El contraste entre Santiago y la provincia era —y tal vez sigue siendo— brutal, pero como Rosalía llega a la pensión de don Julio, chilote como ella, su situación es bastante amigable. En las clases se reencuentra con Javier, otro sureño con quien establece una relación entrañable, que de la amistad deriva al amor. Las mejores páginas de
Rosalía se encuentran en la descripción del choque entre la vida de la capital y la que se lleva en el lluvioso clima isleño, y sobre todo en los arduos esfuerzos de la heroína por convertirse en doctora, escogiendo la especialidad de cardiología, en una época en la que, como dijimos, la enseñanza superior resultaba casi inaccesible para quien no fuese varón. Si todo el volumen hubiera sido así, tendríamos una obra bucólica, simple, un respiro en medio de la marejada de violencia y sexo que inunda a la novelística actual.
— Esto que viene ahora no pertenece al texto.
(** * temporalio.bridge.worker: payload transformation engine and worker handle

    A shallow embedding of [temporalio/bridge/worker.py]: the payload
    conversions between the bridge and the API message families, the
    retry-policy wire conversion, the worker handle's shutdown life cycle and
    the two traversals [decode_activation] and [encode_completion] that push
    every payload of an activation or a completion through a codec.

    Protobuf messages are records, [oneof] fields are inductive types with
    one constructor per member the code names plus one for everything else,
    optional sub-messages are [option]s, repeated fields are lists and
    metadata mappings are [gmap]s.  Coroutines run to completion one after the
    other, so an [await] is a sequencing point of a state-passing program. *)

From Stdlib Require Import ZArith Lia.
From stdpp Require Import gmap strings list fin_maps.

(** ** Payloads *)

Definition bytes := list Byte.byte.

(** [temporalio.bridge.proto.common.Payload] *)
Record BridgePayload := mkBridgePayload {
  bridge_metadata : gmap string bytes;
  bridge_data : bytes
}.

(** [temporalio.api.common.v1.Payload] *)
Record ApiPayload := mkApiPayload {
  api_metadata : gmap string bytes;
  api_data : bytes
}.

Definition from_bridge_payload (payload : BridgePayload) : ApiPayload :=
  {| api_metadata := bridge_metadata payload; api_data := bridge_data payload |}.

Definition from_bridge_payloads (payloads : list BridgePayload) : list ApiPayload :=
  from_bridge_payload <$> payloads.

Definition to_bridge_payload (payload : ApiPayload) : BridgePayload :=
  {| bridge_metadata := api_metadata payload; bridge_data := api_data payload |}.

Definition to_bridge_payloads (payloads : list ApiPayload) : list BridgePayload :=
  to_bridge_payload <$> payloads.

(** [m.clear()] and [m.update(n)] on a metadata mapping: the entries of [n]
    win over those already in [m]. *)
Definition metadata_clear (m : gmap string bytes) : gmap string bytes := ∅.
Definition metadata_update (m n : gmap string bytes) : gmap string bytes := n ∪ m.


(** ** Exceptions *)

Inductive exn :=
| IndexError                 (* list index out of range *)
| AttributeError             (* attribute looked up on [None] *)
| Raised (what : string).    (* raised by a collaborator: the codec, the core *)

(** ** Retry policy *)

(** [datetime.timedelta]: a whole number of microseconds; it is falsy
    exactly when it is zero. *)
Definition timedelta := Z.

Definition timedelta_truthy (td : timedelta) : bool := negb (td =? 0)%Z.

(** [google.protobuf.Duration] comes from the protobuf runtime: its carrier
    and its two conversions are taken as given. *)
Class DurationOps := {
  Duration : Type;
  Duration_default : Duration;
  FromTimedelta : timedelta -> Duration;
  ToTimedelta : Duration -> timedelta
}.

(** The runtime's own representation: seconds and nanoseconds of one sign. *)
Record SecondsNanos := { seconds : Z; nanos : Z }.

Definition NormalizeDuration (s n : Z) : SecondsNanos :=
  if ((s <? 0) && (0 <? n))%Z
  then {| seconds := s + 1; nanos := n - 1000000000 |}
  else {| seconds := s; nanos := n |}.

Definition SecondsNanos_ops : DurationOps := {|
  Duration := SecondsNanos;
  Duration_default := {| seconds := 0; nanos := 0 |};
  FromTimedelta td := NormalizeDuration (td / 1000000) ((td mod 1000000) * 1000);
  ToTimedelta d := (seconds d * 1000000 + Z.quot (nanos d) 1000)%Z
|}.

(** An [int32] field of a wire message: it holds a value of the range, and
    assigning any other integer to it raises [ValueError]. *)
Definition in_int32 (z : Z) : bool :=
  ((-2147483648 <=? z) && (z <=? 2147483647))%Z.

Record Int32 := mkInt32 {
  int32_value : Z;
  int32_in_range : Is_true (in_int32 int32_value)
}.

Definition ValueError : exn := Raised "ValueError".

Definition int32_assign (z : Z) : exn + Int32 :=
  match decide (Is_true (in_int32 z)) with
  | left H => inr (mkInt32 z H)
  | right _ => inl ValueError
  end.

Definition int32_zero : Int32 := mkInt32 0 I.

Section RetryPolicyModel.
Context {dur : DurationOps}.
(** [float]: the coefficient is copied, never computed with. *)
Context {float : Type}.

(** [temporalio.common.RetryPolicy] *)
Record RetryPolicy := mkRetryPolicy {
  initial_interval : timedelta;
  backoff_coefficient : float;
  maximum_interval : option timedelta;
  maximum_attempts : Z;
  non_retryable_error_types : option (list string)
}.

(** [temporalio.bridge.proto.common.RetryPolicy]; a message field that was
    never written is [None] and reads as the default message. *)
Record ProtoRetryPolicy := mkProtoRetryPolicy {
  proto_initial_interval : option Duration;
  proto_backoff_coefficient : float;
  proto_maximum_interval : option Duration;
  proto_maximum_attempts : Int32;
  proto_non_retryable_error_types : list string
}.

Definition retry_policy_from_proto (p : ProtoRetryPolicy) : RetryPolicy :=
  {| initial_interval := ToTimedelta (default Duration_default (proto_initial_interval p));
     backoff_coefficient := proto_backoff_coefficient p;
     maximum_interval :=
       match proto_maximum_interval p with       (* HasField("maximum_interval") *)
       | Some d => Some (ToTimedelta d)
       | None => None
       end;
     maximum_attempts := int32_value (proto_maximum_attempts p);
     non_retryable_error_types := Some (proto_non_retryable_error_types p) |}.

(** [if p.maximum_interval:] and [if p.non_retryable_error_types:] *)
Definition option_timedelta_truthy (o : option timedelta) : bool :=
  match o with Some td => timedelta_truthy td | None => false end.

Definition option_list_truthy {A} (o : option (list A)) : bool :=
  match o with Some (_ :: _) => true | _ => false end.

(** The message [v] is updated in place, statement by statement; the
    message is returned as the function leaves it, with the exception that
    ended it, if any: the assignment to [maximum_attempts] raises when the
    policy's integer does not fit the field, after the intervals and the
    coefficient have been written and before the error types are added. *)
Definition retry_policy_to_proto (p : RetryPolicy) (v : ProtoRetryPolicy)
  : ProtoRetryPolicy * option exn :=
  let initial := Some (FromTimedelta (initial_interval p)) in
  let coefficient := backoff_coefficient p in
  let maximum :=
    if option_timedelta_truthy (maximum_interval p)
    then Some (FromTimedelta (default 0%Z (maximum_interval p)))
    else proto_maximum_interval v in
  match int32_assign (maximum_attempts p) with
  | inl e =>
      ({| proto_initial_interval := initial;
          proto_backoff_coefficient := coefficient;
          proto_maximum_interval := maximum;
          proto_maximum_attempts := proto_maximum_attempts v;
          proto_non_retryable_error_types := proto_non_retryable_error_types v |},
       Some e)
  | inr attempts =>
      let types :=
        if option_list_truthy (non_retryable_error_types p)
        then proto_non_retryable_error_types v ++ default [] (non_retryable_error_types p)
        else proto_non_retryable_error_types v in
      ({| proto_initial_interval := initial;
          proto_backoff_coefficient := coefficient;
          proto_maximum_interval := maximum;
          proto_maximum_attempts := attempts;
          proto_non_retryable_error_types := types |},
       None)
  end.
Lamentablemente, Daigre cae en el realismo mágico, en los hechizos, las apariciones, el ocultismo, las leyendas ancestrales, mezclando a seres mitológicos nativos con otros de origen tal vez escandinavo o de procedencia desconocida. Y esta parte, digamos, fantástica, ocupa más de la mitad de un relato que pudo haber sido logrado.
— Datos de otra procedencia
Definition _filter_and_sort_articles (articles : list Article)
  : list Article * option (list Article) :=
  let '(articles', dated_articles) := date_articles articles in
  (articles', sorted_by_timeline_date dated_articles).

(** *** Grouping *)

(** [date_groups[date_key].append(article)] on a dict that keeps the order
    in which its keys were first inserted. *)
Fixpoint group_append (key : date_key) (article : Article)
    (date_groups : list (date_key * list Article))
  : list (date_key * list Article) :=
  match date_groups with
  | [] => [(key, [article])]
  | (k, group) :: date_groups' =>
      if decide (k = key) then (k, group ++ [article]) :: date_groups'
      else (k, group) :: group_append key article date_groups'
  end.

Fixpoint group_loop (articles : list Article)
    (date_groups : list (date_key * list Article))
  : option (list (date_key * list Article)) :=
  match articles with
  | [] => Some date_groups
  | article :: rest =>
      d ← timeline_date article;
      group_loop rest (group_append (strftime_ymd d) article date_groups)
  end.

Definition _group_articles_by_date (articles : list Article)
  : option (list (date_key * list Article)) :=
  group_loop articles [].

(** *** Intensity *)

Definition article_score (article : Article) : Q :=
  let score := 0.0%Q in
  let entity_count := total_entities (entities article) in
  let score := (score + Qnat entity_count * entities_count_weight)%Q in
  let keyword_count := length (keywords article) in
  let score := (score + Qnat keyword_count * keywords_count_weight)%Q in
  let content_length := word_count article in
  let normalized_length := Qmin (Qnat content_length / 1000) 1.0%Q in
  let score := (score + normalized_length * content_length_weight)%Q in
  let credibility := default 0.5%Q (source_credibility !! source article) in
  (score + credibility * source_credibility_weight)%Q.

Definition _calculate_event_intensity (articles : list Article) : Q :=
  match articles with
  | [] => 0.0%Q
  | _ =>
      let total_score :=
        foldl (fun total article => (total + article_score article)%Q)
          0.0%Q articles in
      let average_score := (total_score / Qnat (length articles))%Q in
      Qmin (average_score * 2) 10.0%Q
  end.

(** *** Events *)

Definition article_ref (i : nat) (article : Article) : ArticleRef :=
  {| ref_id := match _id article with
               | Some s => StoredId s
               | None => PositionalId i
               end;
     ref_title := title article;
     ref_source := source article;
     ref_url := url article |}.

Definition timeline_event (i : nat) (group : date_key * list Article)
  : TimelineEvent :=
  let '(date_str, articles) := group in
  {| event_id := S i;
     date := date_str;
     intensity := _calculate_event_intensity articles;
     sources := elements (list_to_set (source <$> articles) : gset str);
     article_count := length articles;
     articles := imap article_ref articles |}.

Definition _extract_timeline_events
    (date_groups : list (date_key * list Article)) : list TimelineEvent :=
  imap timeline_event date_groups.

(** [generate_timeline] returns its result next to the state in which it
    leaves the articles it was given. *)
Definition generate_timeline (processed_articles : list Article)
  : list Article * option Timeline :=
  let '(articles', sorted_articles) :=
    _filter_and_sort_articles processed_articles in
  (articles',
   dated_articles ← sorted_articles;
   date_groups ← _group_articles_by_date dated_articles;
   let timeline_events := _extract_timeline_events date_groups in
   Some {| events := timeline_events;
           total_articles := length processed_articles |}).

(** ** The rest of the result: merged entities and keywords, chart,
    statistics and date range *)

(** *** Counters and sorting *)

(** [counts[key] += amount] on a [defaultdict] whose missing entries are
    [zero]: the entry of a key already there is updated in place, a new key
    goes to the end. *)
Fixpoint add_to {V} (plus : V -> V -> V) (zero : V) (key : str) (amount : V)
    (counts : list (str * V)) : list (str * V) :=
  match counts with
  | [] => [(key, plus zero amount)]
  | (k, v) :: counts' =>
      if decide (k = key) then (k, plus v amount) :: counts'
      else (k, v) :: add_to plus zero key amount counts'
  end.

(** [sorted(l, key=...)], with or without [reverse=True]: a stable sort,
    in which an element goes behind those that strictly precede it and
    stays ahead of the later elements it ties with. *)
Fixpoint insert_stable {A} (precedes : A -> A -> bool) (x : A) (s : list A)
  : list A :=
  match s with
  | [] => [x]
  | y :: s' =>
      if precedes y x then y :: insert_stable precedes x s' else x :: y :: s'
  end.

Definition sorted_stable {A} (precedes : A -> A -> bool) (l : list A)
  : list A :=
  foldr (insert_stable precedes) [] l.

(** The order of [sorted(items, key=lambda x: x[1], reverse=True)]. *)
Definition higher_count (y x : str * nat) : bool := x.2 <? y.2.
Definition higher_score (y x : str * Q) : bool := SimilarityAnalyzer.Qlt_bool x.2 y.2.

(** *** Merged entities and keywords *)

(** The loop that counts the entities of the articles, type by type, as
    [_merge_entities] and [_generate_statistics] both run it. A dict
    lists its keys in the order of their insertion, which the finite map
    of the model does not keep: the types of an article are visited in the
    order of [map_to_list], which matters only for the order among
    entities that are listed equally often. *)
Definition count_entity_list (entity_counts : list (str * nat))
    (entity_list : list str) : list (str * nat) :=
  foldl (fun entity_counts entity => add_to Nat.add 0 entity 1 entity_counts)
    entity_counts entity_list.

Definition count_article_entities (entity_counts : list (str * nat))
    (article : Article) : list (str * nat) :=
  foldl (fun entity_counts '(entity_type, entity_list) =>
           count_entity_list entity_counts entity_list)
    entity_counts (map_to_list (entities article)).

Definition _merge_entities (articles : list Article) : list str :=
  let entity_counts := foldl count_article_entities [] articles in
  let sorted_entities := sorted_stable higher_count entity_counts in
  (take 15 sorted_entities).*1.

(** The keyword and the score read from an entry of [keywords]. *)
Definition keyword_and_score (keyword_data : Keyword) : str * Q :=
  match keyword_data with
  | KwDict keyword score => (keyword, score)
  | KwStr s => (s, 1.0%Q)
  end.

Definition score_article_keywords (keyword_scores : list (str * Q))
    (article : Article) : list (str * Q) :=
  foldl (fun keyword_scores keyword_data =>
           let '(keyword, score) := keyword_and_score keyword_data in
           add_to Qplus 0.0%Q keyword score keyword_scores)
    keyword_scores (keywords article).

Definition _merge_keywords (articles : list Article) : list Keyword :=
  let keyword_scores := foldl score_article_keywords [] articles in
  let sorted_keywords := sorted_stable higher_score keyword_scores in
  (fun '(keyword, score) => KwDict keyword score) <$> sorted_keywords.

(** *** The day as the string [strftime('%Y-%m-%d')] returns *)

Definition digit (n : Z) : N := (48 + Z.to_N n)%N.

(** [%m] and [%d]: two digits. *)
Definition two_digits (n : Z) : str := [digit (n / 10); digit (n mod 10)].

(** [%Y]: the year in decimal. For a year below 1000 the C library decides
    whether zeros are put in front; none is put here, as glibc does. *)
Fixpoint decimal_digits (fuel : nat) (n : Z) (acc : str) : str :=
  match fuel with
  | O => acc
  | S fuel' =>
      let acc := digit (n mod 10) :: acc in
      if (n / 10 =? 0)%Z then acc else decimal_digits fuel' (n / 10) acc
  end.

Definition decimal (n : Z) : str :=
  decimal_digits (S (Z.to_nat (Z.log2 n))) n [].

Definition date_string (key : Z * Z * Z) : str :=
  let '(y, m, d) := key in
  decimal y ++ [45%N] ++ two_digits m ++ [45%N] ++ two_digits d.

(** [a < b] on two [str]: the order of the code points, a proper prefix
    coming first. *)
Fixpoint str_lt (a b : str) : bool :=
  match a, b with
  | _, [] => false
  | [], _ :: _ => true
  | x :: a', y :: b' => (x <? y)%N || ((x =? y)%N && str_lt a' b')
  end.

(** *** Chart data *)

(** The [data] of a dataset: the intensities, numbers, or the article
    counts, integers. *)
Inductive Series :=
  | Intensities (data : list Q)
  | ArticleCounts (data : list nat).

(** A dataset, without its colours and its [tension], which are
    constants. *)
Record Dataset := {
  ds_label : str;
  ds_data : Series;
  ds_yAxisID : str
}.

Record ChartData := {
  labels : list (Z * Z * Z);
  datasets : list Dataset
}.

(** The order of [sorted(timeline_events, key=lambda x: x['date'])]: that
    of the date strings. *)
Definition earlier_date (y x : TimelineEvent) : bool :=
  str_lt (date_string (date y)) (date_string (date x)).
(** X12. The dispatcher decides on the first three bytes of a payload:
    whatever follows them, and so the cut of the payload to 9 bytes, has
    no influence on what [mqttCallback] does. *)
Theorem dispatch_reads_three_bytes :
  forall (e : Env) (payload : string) (d : Device),
    mqttCallback e payload d = mqttCallback e (substring 0 3 payload) d.
Proof.
  intros e payload d. rewrite !mqttCallback_matched. f_equal.
  unfold matched. apply filter_ext. intros c.
  rewrite !startsWith_cmd_of. unfold startsWith.
  symmetry. apply prefix_c_str_substring, keyword_short.
Qed.

(** X13. A payload that is empty or whose first byte is none of s, r, o,
    1 and 0 (an upper-case keyword, say) is ignored: [mqttCallback]
    leaves the device as it is and calls nothing. *)
Theorem unknown_payload_ignored :
  forall (e : Env) (payload : string) (d : Device),
    unknown_start payload = true ->
    mqttCallback e payload d = ret tt d.
Proof.
  intros e payload d H. rewrite mqttCallback_matched.
  assert (Hm : matched (cmd_of payload) = []); [| rewrite Hm; reflexivity].
  unfold matched. rewrite (filter_ext _ (fun c => startsWith (c_str payload) (keyword c)))
    by (intros c; apply startsWith_cmd_of).
  destruct payload as [| a rest]; [reflexivity |].
  cbn [c_str]. destruct (Ascii.eqb a zero); [reflexivity |].
  cbn [unknown_start existsb] in H. apply negb_true_iff in H.
  repeat (apply orb_false_iff in H; destruct H as [? H]).
  unfold command_order. cbn [filter keyword].
  unfold CMD_SETUP, CMD_RESET, CMD_OTA, CMD_ON, CMD_OFF.
  repeat match goal with
         | |- context [startsWith (String a ?s) (String ?k ?r)] =>
             let E := fresh "E" in
             destruct (startsWith (String a s) (String k r)) eqn:E;
             [ apply startsWith_head in E; subst a; discriminate | ]
         end.
  reflexivity.
Qed.

Lemma unknown_payload_ignored_witness :
  exec (mqttCallback (tick false 30) "SET") online_idle = online_idle.
Proof.
  unfold exec.
  rewrite (unknown_payload_ignored (tick false 30) "SET" online_idle); reflexivity.
Defined.

(** ** The state channel *)

(** X14. Whatever happens in a pass of [loop()], every payload it hands
    to [mqttClient.publish] is one of "0", "1", "0." and "1.". *)
Theorem published_payloads_well_formed :
  forall (e : Env) (d : Device),
    forallb state_payload (trace (pass e) d) = true.
Proof.
  intros e d.
  assert (H : maintains (fun _ => True) state_payload (pass e)) by maintains_all.
  apply (H d I).
Qed.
Puede parecer perverso reseñar
Intersecciones, de Daniela Pinto, luego de haber comentado un título tan benigno como el de Daigre. A ambas las separa una amplia brecha generacional, que se nota en el vocabulario, los temas, el idioma, por más que exhiban una atractiva dosis de talento. Pinto es deslenguada, urbana, muy moderna, ostenta un postgrado en literatura, ha publicado mucho, ha sido premiada y, hasta la fecha, su especialidad es el cuento.
Intersecciones se compone de nueve episodios breves, en algunos casos microcuentos; en otros, intrigas más desarrolladas, como la notable narración que da el nombre a este compendio.
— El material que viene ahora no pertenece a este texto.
(** X3. [atoi] stops at the first character that is no digit. A header that
    starts with white space and digits and goes on with anything else,
    a NUL included, declares the number of those digits: "12ab" is a
    header of length 12. *)
Theorem decode_header_reads_prefix (m : Message) (pad ds rest : list ascii) (c : ascii) :
  header m = pad ++ ds ++ c :: rest ->
  Forall (fun c => isspace c = true) pad ->
  Forall (fun c => isdigit c = true) ds ->
  ds <> [] ->
  isdigit c = false ->
  decode_header size_bits m
  = (decimal_value ds <=? MAX_BODY_SIZE, mkMessage (data m) (decimal_value ds)).
Proof.
  intros Hh Hpad Hds Hne Hc. rewrite decode_header_eq, header_string_eq, Hh.
  assert (Hlen : (length ds <= 4)%nat).
  { assert (Hl : length (header m) = length (pad ++ ds ++ c :: rest)) by now rewrite Hh.
    unfold header in Hl. rewrite length_take, !length_app in Hl.
    change (Z.to_nat HEADER_SIZE) with 4%nat in Hl. lia. }
  rewrite c_str_app
    by (eapply Forall_impl; [exact Hpad | apply isspace_not_NUL]).
  rewrite c_str_app
    by (eapply Forall_impl; [exact Hds | intros x Hx; apply (isdigit_not_special x Hx)]).
  assert (Hatoi : atoi (pad ++ ds ++ c_str (c :: rest)) = decimal_value ds).
  { unfold atoi. rewrite skip_spaces_pad by exact Hpad.
    destruct Hds as [|d ds Hd Hds]; [congruence|].
    change ((d :: ds) ++ c_str (c :: rest)) with (d :: (ds ++ c_str (c :: rest))).
    rewrite skip_spaces_digit by exact Hd.
    destruct (isdigit_not_special d Hd) as (-> & -> & _).
    change (d :: ds ++ c_str (c :: rest)) with ((d :: ds) ++ c_str (c :: rest)).
    rewrite parse_digits_app by (now constructor).
    apply parse_digits_stop. simpl. destruct (Ascii.eqb c NUL); [exact I | exact Hc]. }
  rewrite Hatoi.
  rewrite (size_t_of_int_small size_bits size_bits_min)
    by (apply decimal_value_bound; assumption).
  reflexivity.
Qed.

(** X4. When [decode_header] accepts. It returns [true] exactly when the
    number [atoi] reads in the header is within 0..512, and then
    [body_length] is that number; the array is never changed, and a
    second [decode_header] gives the same result as the first. *)
Theorem decode_header_accepts (m : Message) :
  (fst (decode_header size_bits m) = true <-> 0 <= atoi (header_string m) <= MAX_BODY_SIZE) /\
  (fst (decode_header size_bits m) = true ->
   body_length (snd (decode_header size_bits m)) = atoi (header_string m)) /\
  data (snd (decode_header size_bits m)) = data m /\
  decode_header size_bits (snd (decode_header size_bits m)) = decode_header size_bits m.
Proof.
  pose proof (size_t_bound size_bits size_bits_min) as Hw.
  pose proof (atoi_header_range _ (header_string_length m)) as Hr.
  rewrite decode_header_eq. simpl fst. simpl snd. simpl body_length. simpl data.
  unfold MAX_BODY_SIZE.
  assert (Hcases : (0 <= atoi (header_string m) /\
                    size_t_of_int size_bits (atoi (header_string m)) = atoi (header_string m))
                   \/ (atoi (header_string m) < 0 /\
                       size_t_of_int size_bits (atoi (header_string m))
                       = 2 ^ size_bits + atoi (header_string m))).
  { destruct (Z.lt_ge_cases (atoi (header_string m)) 0).
    - right. split; [assumption|].
      apply (size_t_of_int_negative size_bits size_bits_min). lia.
    - left. split; [assumption|].
      apply (size_t_of_int_small size_bits size_bits_min). lia. }
  split; [|split; [|split]].
  - rewrite Z.leb_le. destruct Hcases as [[? ->]|[? ->]]; lia.
  - rewrite Z.leb_le. destruct Hcases as [[? ->]|[? ->]]; lia.
  - reflexivity.
  - reflexivity.
Qed.

End CodecMore.

Lemma sender_truncates_witness :
  exists m,
    make_message junk (repeat "a"%char 600) = Some m /\
    body_bytes m = take 512 (repeat "a"%char 600) /\
    body_length m = Z.min (Z.of_nat (length (repeat "a"%char 600))) MAX_BODY_SIZE /\
    frame m = header m ++ take 512 (repeat "a"%char 600) /\
    decode_header 64 m = (true, m).
Proof. apply (sender_truncates 64 ltac:(lia) junk (repeat "a"%char 600)). reflexivity. Defined.

Lemma decode_header_reads_prefix_witness :
  decode_header 64 (received "12ab")
  = (decimal_value (chars "12") <=? MAX_BODY_SIZE,
     mkMessage (data (received "12ab")) (decimal_value (chars "12"))).
Proof.
  apply (decode_header_reads_prefix 64 ltac:(lia) (received "12ab")
           [] (chars "12") (chars "b") "a"%char).
  - reflexivity.
  - constructor.
  - repeat constructor.
  - discriminate.
  - reflexivity.
Defined.

Lemma decode_header_accepts_witness :
  body_length (snd (decode_header 64 (received " 300"))) = atoi (header_string (received " 300")).
Proof.
  apply (proj1 (proj2 (decode_header_accepts 64 ltac:(lia) (received " 300")))).
  reflexivity.
Defined.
“Llueve. En la televisión lo habían anunciado, pero, como desde hace muchos años no entiendo las porquerías que aparecen en las noticias, se me olvidó que llovería. Algunas ramas caen de los árboles estrepitosas y otras aparentemente silenciosas. Me detengo a escuchar los silencios porque ya no me queda más que hacer” es el principio de “Recados”, quizá la mejor pieza de este compendio. “Sagrada familia” expone un alejamiento matrimonial con crudeza y de modo áspero. “La condena” insiste en la miserable condición femenina de alguien que odia su cuerpo, se obsesiona comprando cremas, resiste el rechazo de quienes la miran con envidia y, alentada por su marido, un ingeniero, al parecer despreciable, acude a un especialista que le diagnostica cáncer mamario. Al concluir, Pinto remata el opresivo ambiente con las palabras: “Mi condena es sobrevivir”. La joven autora favorece la primera persona, presente en la casi totalidad de
Intersecciones y también el mundo de los arrabales o la sordidez de la clase media emergente. Así, tenemos un par de ejemplares recientes, de dos narradoras que vale la pena conocer.